Lemma save_evict_get_round_trip_witness :
  ∃ m s3,
    codec plan_blob = Some m ∧
    get_model_with_id codec "p1"
        (clear_cache (save_model codec plan_blob "p1" with_tensors).2).2 =
      (Return (Success_model (VModel m)), s3) ∧
    model_cache s3 !! "p1" = Some (VModel m) ∧
    db_calls s3 =
      db_calls (clear_cache (save_model codec plan_blob "p1" with_tensors).2).2
        ++ [SessionRemove; QueryModelGet "p1"] ++ (QueryTensorGet <$> state_ids m).
Proof.
  apply (save_evict_get_round_trip codec plan_blob "p1" with_tensors
           (Success_message "Model saved with id: p1")
           (save_model codec plan_blob "p1" with_tensors).2);
    [vm_compute; reflexivity | reflexivity | reflexivity | reflexivity
    | reflexivity].
Defined.

Lemma save_after_eviction_still_duplicate_witness :
  ∃ m err s3,
    codec plain_blob = Some m ∧
    save_model codec plan_blob "m1" (clear_cache saved_plain).2 =
      (Return (Failure err), s3) ∧
    torch_model s3 !! "m1" = Some plain_blob ∧
    model_cache s3 !! "m1" = Some (VModel m).
Proof.
  apply (save_after_eviction_still_duplicate codec plain_blob plan_blob "m1"
           fresh (Success_message "Model saved with id: m1") saved_plain);
    [vm_compute; reflexivity | reflexivity | reflexivity | reflexivity
    | reflexivity].
Defined.

Lemma save_then_listed_witness :
  (∃ ids s3, list_models saved_plain = (Return (Success_models ids), s3) ∧
             "m1" ∈ ids) ∧
  (∃ ids s3,
     list_models (clear_cache saved_plain).2 = (Return (Success_models ids), s3) ∧
     "m1" ∈ ids).
Proof.
  apply (save_then_listed codec plain_blob "m1" fresh
           (Success_message "Model saved with id: m1") saved_plain);
    [vm_compute; reflexivity | reflexivity].
Defined.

**Work task**
Word for word, restate all of the data shown above.

**Answer to this problem**
Lemma save_evict_get_round_trip_witness :
  ∃ m s3,
    codec plan_blob = Some m ∧
    get_model_with_id codec "p1"
        (clear_cache (save_model codec plan_blob "p1" with_tensors).2).2 =
      (Return (Success_model (VModel m)), s3) ∧
    model_cache s3 !! "p1" = Some (VModel m) ∧
    db_calls s3 =
      db_calls (clear_cache (save_model codec plan_blob "p1" with_tensors).2).2
        ++ [SessionRemove; QueryModelGet "p1"] ++ (QueryTensorGet <$> state_ids m).
Proof.
  apply (save_evict_get_round_trip codec plan_blob "p1" with_tensors
           (Success_message "Model saved with id: p1")
           (save_model codec plan_blob "p1" with_tensors).2);
    [vm_compute; reflexivity | reflexivity | reflexivity | reflexivity
    | reflexivity].
Defined.

Lemma save_after_eviction_still_duplicate_witness :
  ∃ m err s3,
    codec plain_blob = Some m ∧
    save_model codec plan_blob "m1" (clear_cache saved_plain).2 =
      (Return (Failure err), s3) ∧
    torch_model s3 !! "m1" = Some plain_blob ∧
    model_cache s3 !! "m1" = Some (VModel m).
Proof.
  apply (save_after_eviction_still_duplicate codec plain_blob plan_blob "m1"
           fresh (Success_message "Model saved with id: m1") saved_plain);
    [vm_compute; reflexivity | reflexivity | reflexivity | reflexivity
    | reflexivity].
Defined.

Lemma save_then_listed_witness :
  (∃ ids s3, list_models saved_plain = (Return (Success_models ids), s3) ∧
             "m1" ∈ ids) ∧
  (∃ ids s3,
     list_models (clear_cache saved_plain).2 = (Return (Success_models ids), s3) ∧
     "m1" ∈ ids).
Proof.
  apply (save_then_listed codec plain_blob "m1" fresh
           (Success_message "Model saved with id: m1") saved_plain);
    [vm_compute; reflexivity | reflexivity].
Defined.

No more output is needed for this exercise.